(** Sampling triggers an emergency only on an aircraft that is not in one. *)
Lemma sample_emergency_keeps fleet0 emergency_freq i :
  keeps (keeps_emergencies fleet0)
        (in_emergency <- on_aircraft i (gets emergency_state) ;;
         if in_emergency then ret tt
         else
           u <- random_random ;;
           freq <- lift (as_number emergency_freq) ;;
           if Qltb u freq then
             emergency_type <- random_choice emergency_types ;;
             on_aircraft i (trigger_emergency emergency_type)
           else ret tt).
Proof.
  intros [sim w] Hs. cbn [fst] in Hs.
  apply wp_bind, wp_on_aircraft. cbn [fst snd].
  destruct (aircraft sim !! i) as [a|] eqn:Ha; [|exact Hs].
  apply wp_gets. cbn [fst snd]. rewrite (list_insert_id _ _ _ Ha).
  assert (Hsim : with_aircraft (aircraft sim) sim = sim) by (destruct sim; reflexivity).
  rewrite Hsim. destruct (emergency_state a) eqn:He; [exact Hs|].
  apply wp_bind, wp_random_random. intros u _ _. cbn [drawn fst snd].
  apply wp_bind, wp_lift. destruct (as_number emergency_freq) as [freq|e]; [|exact Hs].
  destruct (Qltb u freq); [|exact Hs].
  apply wp_bind, wp_random_choice; [discriminate|]. intros kind _. cbn [drawn fst snd].
  apply wp_on_aircraft. unfold drawn. cbn [fst snd]. rewrite Ha.
  unfold trigger_emergency. wp_go.
  unfold keeps_emergencies in *. cbn [aircraft with_aircraft].
  eapply emergencies_kept_trans; [exact Hs|].
  apply (emergencies_kept_insert _ _ a); [exact Ha|].
  intros Htrue. congruence.
Qed.

Lemma _trigger_random_emergencies_keeps fleet0 :
  keeps (keeps_emergencies fleet0) _trigger_random_emergencies.
Proof.
  unfold _trigger_random_emergencies. apply keeps_bind; [auto with keeps|].
  intros emergency_freq. apply keeps_bind; [auto with keeps|]. intros fleet.
  apply keeps_for_range. intros i. apply sample_emergency_keeps.
Qed.

Lemma maybe_publish_keeps fleet0 i : keeps (keeps_emergencies fleet0) (maybe_publish i).
Proof.
  unfold maybe_publish. keeps_go.
  - apply keeps_on_aircraft. intros ?. apply generate_message_keeps.
  - apply _publish_message_keeps, keeps_emergencies_fleet_only.
Qed.

Lemma tick_keeps fleet0 t : keeps (keeps_emergencies fleet0) (tick t).
Proof.
  unfold tick, producer_poll. apply keeps_bind; [auto with keeps|]. intros current_time.
  cbv zeta. apply keeps_bind; [auto with keeps|]. intros fleet.
  apply keeps_bind.
  { apply keeps_for_range. intros i. keeps_go.
    - apply keeps_on_aircraft. intros ?. apply update_position_stays.
    - apply maybe_publish_keeps. }
  intros _. apply keeps_bind; [auto with keeps|]. intros _.
  apply keeps_bind; [apply _check_separation_conflicts_keeps|]. intros _.
  apply keeps_bind; [auto with keeps|]. intros _.
  apply keeps_bind; [apply _trigger_random_emergencies_keeps|]. intros _.
  apply keeps_bind; [auto with keeps|]. intros producer.
  apply keeps_bind; [destruct producer; keeps_go|]. intros _.
  apply keeps_bind; [auto with keeps|]. intros _.
  apply keeps_bind; [apply _log_statistics_keeps, keeps_emergencies_fleet_only|].
  intros _.
  apply keeps_bind; [apply time_sleep_keeps, keeps_emergencies_fleet_only|].
  intros _. apply keeps_ret.
Qed.

Lemma while_running_keeps fleet0 fuel :
  forall t, keeps (keeps_emergencies fleet0) (while_running fuel t).
Proof.
  induction fuel as [|fuel IH]; intros t; cbn [while_running]; keeps_go;
    first [apply tick_keeps | apply IH].
Qed.

Lemma run_keeps fleet0 fuel : keeps (keeps_emergencies fleet0) (run fuel).
Proof.
  unfold run, run_prelude. apply keeps_bind.
  { apply keeps_bind.
    { apply keeps_modify. intros x. apply keeps_emergencies_fleet_only. reflexivity. }
    intros _. apply keeps_bind; [auto with keeps|]. intros _. auto with keeps. }
  intros t.
  intros s Hs. pose proof (while_running_keeps fleet0 fuel t s Hs) as H.
  unfold wp in *. destruct (while_running fuel t s) as [[[|]|e] s']; cbn [fst snd] in *.
  - apply (keeps_try_finally _ (ret true) stop); auto with keeps.
    apply stop_keeps, keeps_emergencies_fleet_only.
  - exact H.
  - apply (keeps_try_finally _ (run_handlers e) stop); auto.
    + unfold run_handlers. destruct e; cbn; keeps_go.
    + apply stop_keeps, keeps_emergencies_fleet_only.
Qed.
━━━━━━━━━━━━━━━━
■ **THE PROBLEM**
Starting at the line with "assert (Hsim : with_aircraft" and ending at the line with "eapply emergencies_kept_trans; [exact Hs|].", print each line of the listing above exactly, with no other lines.

■ **SOLUTION BELOW**
  assert (Hsim : with_aircraft (aircraft sim) sim = sim) by (destruct sim; reflexivity).
  rewrite Hsim. destruct (emergency_state a) eqn:He; [exact Hs|].
  apply wp_bind, wp_random_random. intros u _ _. cbn [drawn fst snd].
  apply wp_bind, wp_lift. destruct (as_number emergency_freq) as [freq|e]; [|exact Hs].
  destruct (Qltb u freq); [|exact Hs].
  apply wp_bind, wp_random_choice; [discriminate|]. intros kind _. cbn [drawn fst snd].
  apply wp_on_aircraft. unfold drawn. cbn [fst snd]. rewrite Ha.
  unfold trigger_emergency. wp_go.
  unfold keeps_emergencies in *. cbn [aircraft with_aircraft].
  eapply emergencies_kept_trans; [exact Hs|].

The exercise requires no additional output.